Un community manager de la mairie de Paris d’une quarantaine d’années a ainsi appris l’enquête par la presse et décidé de porter plainte pour un épisode datant de la même cérémonie, un an plus tôt. Un troisième plaignant, séminariste alors âgé de 20 ans, a rapporté, lui, cinq gestes comparables sur les fesses lors d’une messe le 8 décembre 2018 à Saint-Maur-des-Fossés (Val-de-Marne).
Deux autres hommes ont relaté des faits similaires : l’un lors d’une soirée franco-italienne à l’hôtel Meurice à Paris, l’autre, un haut fonctionnaire, lors d’une réunion préparatoire au G7. Tous deux étaient absents mardi. Parlant d’un « modus operandi », l’une des avocates de plaignants, Me Jade Dousselin, estime à l’audience que le tribunal juge « la partie émergée de l’iceberg ».
Les parties civiles insistent sur le témoignage d’un homme qui a parlé d’attouchements dès 2008, alors que Luigi Ventura était nonce au Canada. « La vérité judiciaire a de l’importante pour eux et pour tous ceux qui viendront dénoncer devant les juridictions des abus par des hommes haut placés », assure Me Dousselin.
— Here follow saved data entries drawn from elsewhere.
(** What [getParameterNode] returns and leaves: the parameter node of the
    module is in the scene, and for the rest of [initializeParameterNode]
    the scene is as good as the one before. *)
Lemma getParameterNode_post (w : World) :
  exists p w1,
    getParameterNode w = (Ok p, w1)
    /\ self w1 = self w
    /\ trace w1 = trace w
    /\ moduleParameterNode (scene w1) = Some p
    /\ (forall q, moduleParameterNode (scene w) = Some q -> p = q)
    /\ (forall role, nodeReference (scene w1) p role = nodeReference (scene w) p role)
    /\ (forall cls, isA newParameterNode cls = false ->
                    firstNodeByClass (scene w1) cls = firstNodeByClass (scene w) cls).
Proof.
  rewrite run_getParameterNode.
  destruct (moduleParameterNode (scene w)) as [p|] eqn:E.
  - exists p, w. repeat split; [exact E|congruence].
  - eexists _, _. split; [reflexivity|]. cbn [self trace scene].
    set (p := freshRef (scene w)).
    assert (Hp : lookupNode (scene w) p = None)
      by (apply lookupNode_None, fresh_notin; unfold p; lia).
    unfold moduleParameterNode in E.
    destruct (List.find isParameterNode (scene w)) as [e|] eqn:Ef; [discriminate|].
    split; [reflexivity|]. split; [reflexivity|]. split; [|split; [discriminate|split]].
    + unfold moduleParameterNode.
      etransitivity;
        [exact (f_equal (fmap (M := option) fst)
                  (find_app_None isParameterNode (scene w) [(p, newParameterNode)] Ef))
        |reflexivity].
    + intros role. unfold nodeReference.
      rewrite lookupNode_app, Hp, lookupNode_singleton, Nat.eqb_refl. reflexivity.
    + intros cls Hcls. unfold firstNodeByClass.
      destruct (List.find (fun e => isA (snd e) cls) (scene w))
        as [c|] eqn:Ec.
      * exact (f_equal (fmap (M := option) fst)
                 (find_app_Some _ _ [(p, newParameterNode)] _ Ec)).
      * etransitivity;
          [exact (f_equal (fmap (M := option) fst)
                    (find_app_None _ _ [(p, newParameterNode)] Ec))|].
        cbn [List.find snd]. now rewrite Hcls.
Qed.

Lemma written_refl (w : World) (p : NodeID) (n : Node) :
  lookupNode (scene w) p = Some n ->
  written w p (references n) (disableModifiedEvent n) w.
Proof.
  intros Hn. split; [reflexivity|]. split; [apply sameNodesBut_refl|].
  split; [|now left]. exists n. auto.
Qed.

Lemma SetNodeReferenceID_writes (d : nat) (p : NodeID) (role : string)
    (id : option NodeID) (w : World) (n : Node) :
  flagIs false (Some p) w ->
  lookupNode (scene w) p = Some n ->
  exists w',
    SetNodeReferenceID (connections (S (S d))) p role id w = (Ok tt, w')
    /\ written w p (referencesWith role id (references n)) (disableModifiedEvent n) w'.
Proof.
  intros Hflag Hn. unfold SetNodeReferenceID. rewrite run_bind. cbn [get]. rewrite Hn.
  destruct (sameNode _ _) eqn:E.
  - exists w. split; [reflexivity|]. rewrite (referencesWith_same _ _ _ E).
    now apply written_refl.
  - rewrite run_bind, run_modify. cbv beta iota.
    set (w1 := set_scene _ w).
    assert (Hn1 : lookupNode (scene w1) p = Some (setReference role id n)).
    { unfold w1. cbn [scene set_scene]. now rewrite lookupNode_updateNode, Nat.eqb_refl, Hn. }
    assert (Hs1 : sameNodesBut p (scene w) (scene w1)).
    { apply sameNodesBut_updateNode; [apply keepsIdentity_setReference|apply sameNodesBut_refl]. }
    assert (Hr1 : references (setReference role id n) = referencesWith role id (references n))
      by (destruct id; reflexivity).
    unfold Modified. rewrite run_bind. cbn [get]. rewrite Hn1.
    change (disableModifiedEvent (setReference role id n)) with (disableModifiedEvent n).
    destruct (disableModifiedEvent n) eqn:Hdis.
    + rewrite run_modify. eexists. split; [reflexivity|].
      split; [reflexivity|]. split.
      { apply sameNodesBut_updateNode; [apply keepsIdentity_modifiedEvent|exact Hs1]. }
      split; [|now left].
      cbn [scene set_scene]. rewrite lookupNode_updateNode, Nat.eqb_refl, Hn1.
      eexists. split; [reflexivity|]. split; [reflexivity|exact Hr1].
    + assert (Hw1 : written w p (referencesWith role id (references n)) false w1).
      { split; [reflexivity|]. split; [exact Hs1|]. split; [|now left].
        exists (setReference role id n). auto. }
      unfold InvokeModifiedEvent. rewrite run_bind. cbn [get].
      destruct (member _ _); [|exists w1; split; [reflexivity|exact Hw1]].
      cbn [connections onModified].
      rewrite (updateGUIFromParameterNode_body_run _ p)
        by (apply guarded_connections || exact Hflag).
      eexists. split; [reflexivity|].
      split; [reflexivity|]. split; [exact Hs1|].
      split; [exists (setReference role id n); auto|now right].
Qed.

Lemma written_observations (w0 : World) (p : NodeID) (refs : gmap string nat) (b : bool)
    (w : World) :
  written w0 p refs b w -> observations (self w) = observations (self w0).
Proof. intros (_ & _ & _ & [-> | ->]); reflexivity. Qed.

Lemma written_resolve (w0 : World) (p : NodeID) (refs : gmap string nat)
    (b : bool) (w : World) (role : string) :
  written w0 p refs b w ->
  nodeReference (scene w) p role = resolve (sceneIDs (scene w0)) (refs !! role).
Proof.
  intros (_ & Hsame & (n & Hn & _ & Hrefs) & _).
  unfold nodeReference, resolve. rewrite Hn. cbn [mbind option_bind].
  now rewrite Hrefs, (sameNodesBut_ids _ _ _ Hsame).
Qed.

Lemma nodeReference_resolve (sc : Scene) (p : NodeID) (n : Node) (role : string) :
  lookupNode sc p = Some n ->
  nodeReference sc p role = resolve (sceneIDs sc) (references n !! role).
Proof. intros Hn. unfold nodeReference. now rewrite Hn. Qed.

(** One default selection of [initializeParameterNode]. *)
Lemma selectDefault_post (d : nat) (p : NodeID) (role cls : string) (w : World) (n : Node) :
  flagIs false (Some p) w ->
  lookupNode (scene w) p = Some n ->
  exists w' refs,
    selectDefault (2 + d) role cls w = (Ok tt, w')
    /\ written w p refs (disableModifiedEvent n) w'
    /\ (forall role', role <> role' -> refs !! role' = references n !! role')
    /\ nodeReference (scene w') p role = defaultReference (scene w) p role cls.
Proof.
  intros Hflag Hn. unfold selectDefault, defaultReference.
  rewrite run_bind, (on_parameterNode_GetNodeReference_run p) by exact (proj2 Hflag).
  cbv beta iota.
  destruct (nodeReference (scene w) p role) as [r|] eqn:Er.
  - exists w, (references n). split; [reflexivity|]. split; [now apply written_refl|].
    split; [reflexivity|exact Er].
  - rewrite run_bind, run_GetFirstNodeByClass. cbv beta iota.
    destruct (firstNodeByClass (scene w) cls) as [f|] eqn:Ef.
    + assert (Hon : forall m : NodeID -> M unit, on_parameterNode m w = m p w).
      { intros m. unfold on_parameterNode. rewrite run_bind. cbn [get].
        now rewrite (proj2 Hflag). }
      rewrite Hon.
      change (connections (2 + d)) with (connections (S (S d))).
      destruct (SetNodeReferenceID_writes d p role (Some f) w n Hflag Hn) as (w' & E & Hw).
      exists w', (referencesWith role (Some f) (references n)).
      split; [exact E|]. split; [exact Hw|]. split.
      * intros role' Hne. now apply lookup_referencesWith_ne.
      * rewrite (written_resolve _ _ _ _ _ role Hw), lookup_referencesWith.
        unfold resolve. cbn [mbind option_bind].
        now rewrite (proj2 (member_In f _) (find_fst_In _ _ _ Ef)).
    + exists w, (references n). split; [reflexivity|]. split; [now apply written_refl|].
      split; [reflexivity|exact Er].
Qed.

(** What [initializeParameterNode] reaches from a world with the flag
    cleared. *)
Lemma initializeParameterNode_post (d : nat) (w : World) :
  flagOff w ->
  exists p w',
    initializeParameterNode (2 + d) w = (Ok tt, w')
    /\ flagIs false (Some p) w'
    /\ member p (observations (self w')) = true
    /\ moduleParameterNode (scene w') = Some p
    /\ (forall q, moduleParameterNode (scene w) = Some q -> p = q)
    /\ nodeReference (scene w') p "InputVolume"
       = defaultReference (scene w) p "InputVolume" "vtkMRMLScalarVolumeNode"
    /\ nodeReference (scene w') p "InputSeed"
       = defaultReference (scene w) p "InputSeed" "vtkMRMLMarkupsFiducialNode".
Proof.
  intros Hoff. unfold initializeParameterNode.
  destruct (getParameterNode_post w)
    as (p & w1 & E1 & Hself1 & Htr1 & Hmod1 & Hsame1 & Href1 & Hfst1).
  rewrite run_bind, E1. cbv beta iota.
  rewrite run_bind, setParameterNode_run, updateGUIFromParameterNode_run.
  cbn [self set_self].
  destruct (reobserve_parameterNode (Some p) (self w1)) as (Hp & Hb & _).
  assert (Hoff1 : _updatingGUIFromParameterNode (self w1) = false)
    by (rewrite Hself1; exact Hoff).
  rewrite Hp, Hb, Hoff1. cbv beta iota.
  change (scene (set_self (reobserve (Some p)) w1)) with (scene w1).
  change (trace (set_self (reobserve (Some p)) w1)) with (trace w1).
  set (w2 := mkWorld (scene w1) (trace w1)
               (shownWidget (scene w1) p (reobserve (Some p) (self w1)))).
  assert (Hflag2 : flagIs false (Some p) w2).
  { split; [reflexivity|]. unfold w2. cbn [self shownWidget _parameterNode]. exact Hp. }
  assert (Hobs2 : member p (observations (self w2)) = true).
  { unfold w2. cbn [self shownWidget observations].
    rewrite reobserve_observations. cbn [sameNode]. now rewrite Nat.eqb_refl. }
  destruct (lookupNode_In (scene w2) p (find_fst_In _ _ _ Hmod1)) as [n2 Hn2].
  destruct (selectDefault_post d p "InputVolume" "vtkMRMLScalarVolumeNode" w2 n2 Hflag2 Hn2)
    as (w3 & refs3 & E3 & Hw3 & Hoth3 & Hdef3).
  rewrite run_bind, E3. cbv beta iota.
  pose proof (written_flagIs _ _ _ _ _ Hflag2 Hw3) as Hflag3.
  destruct Hw3 as (Htr3 & Hsame3 & (n3 & Hn3 & Hdis3 & Hrefs3) & Hself3).
  assert (Hobs3 : observations (self w3) = observations (self w2))
    by (destruct Hself3 as [-> | ->]; reflexivity).
  destruct (selectDefault_post d p "InputSeed" "vtkMRMLMarkupsFiducialNode" w3 n3 Hflag3 Hn3)
    as (w4 & refs4 & E4 & Hw4 & Hoth4 & Hdef4).
  rewrite E4. exists p, w4. split; [reflexivity|].
  pose proof (written_flagIs _ _ _ _ _ Hflag3 Hw4) as Hflag4.
  split; [exact Hflag4|].
  pose proof (written_observations _ _ _ _ _ Hw4) as Hobs4.
  pose proof (written_resolve _ _ _ _ _ "InputVolume" Hw4) as Hiv4.
  destruct Hw4 as (Htr4 & Hsame4 & _ & _).
  split; [now rewrite Hobs4, Hobs3|].
  split.
  { rewrite (moduleParameterNode_sameNodesBut _ _ _ Hsame4).
    rewrite (moduleParameterNode_sameNodesBut _ _ _ Hsame3). exact Hmod1. }
  split; [exact Hsame1|].
  split.
  - rewrite Hiv4, Hoth4 by discriminate.
    rewrite <- (nodeReference_resolve _ _ _ _ Hn3), Hdef3.
    unfold defaultReference. change (scene w2) with (scene w1).
    rewrite Href1, Hfst1 by reflexivity. reflexivity.
  - rewrite Hdef4. unfold defaultReference.
    rewrite (firstNodeByClass_sameNodesBut _ _ _ _ Hsame3).
    rewrite (nodeReference_resolve _ _ _ _ Hn3), Hrefs3, Hoth3 by discriminate.
    rewrite (sameNodesBut_ids _ _ _ Hsame3).
    rewrite <- (nodeReference_resolve _ _ _ _ Hn2).
    change (scene w2) with (scene w1).
    rewrite Href1, Hfst1 by reflexivity. reflexivity.
Qed.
Les agressions sexuelles sont établies, tranche le procureur dans son réquisitoire. « La question, c’est : comment a-t-il pu avoir un comportement aussi débridé ? », s’interroge le magistrat.
Estimant qu’il fallait cependant tenir compte d’une expertise qui a conclu à une altération du discernement, il demande dix mois de prison avec sursis pour l’ancien nonce. « Le tribunal doit juger sans faiblesse » mais « aussi en considération de ce qu’il est, lui ». « Ne faisons pas de M. Ventura la victime expiatoire de tous les abus qui ont pu être commis dans l’Eglise », lance le procureur.
Au cours de l’enquête, Luigi Ventura a inlassablement nié les faits, invoquant notamment son « tempérament latin » et sa « vue altérée », décrivant des « salutations amicales » sans « aucune connotation sexuelle ».
« J’avais l’impression que c’était le procès du Vatican, de l’homosexualité cachée du Vatican, de l’Eglise » mais « pas le procès de M. Ventura », s’agace son avocate Solange Doumic. « A vouloir faire un procès historique, le risque est de faire partir la justice du prétoire. Alors revenons-y ! », lance-t-elle. Evoquant des « faits mineurs » dont le préjudice est quasi « inexistant », elle demande la relaxe de son client, « quels que soient l’histoire, l’Eglise et les icebergs qu’on a tenté de faire rentrer dans cette affaire », qui ne contient selon elle « que quelques gestes et un pauvre homme ».
Le tribunal rendra sa décision le 16 décembre.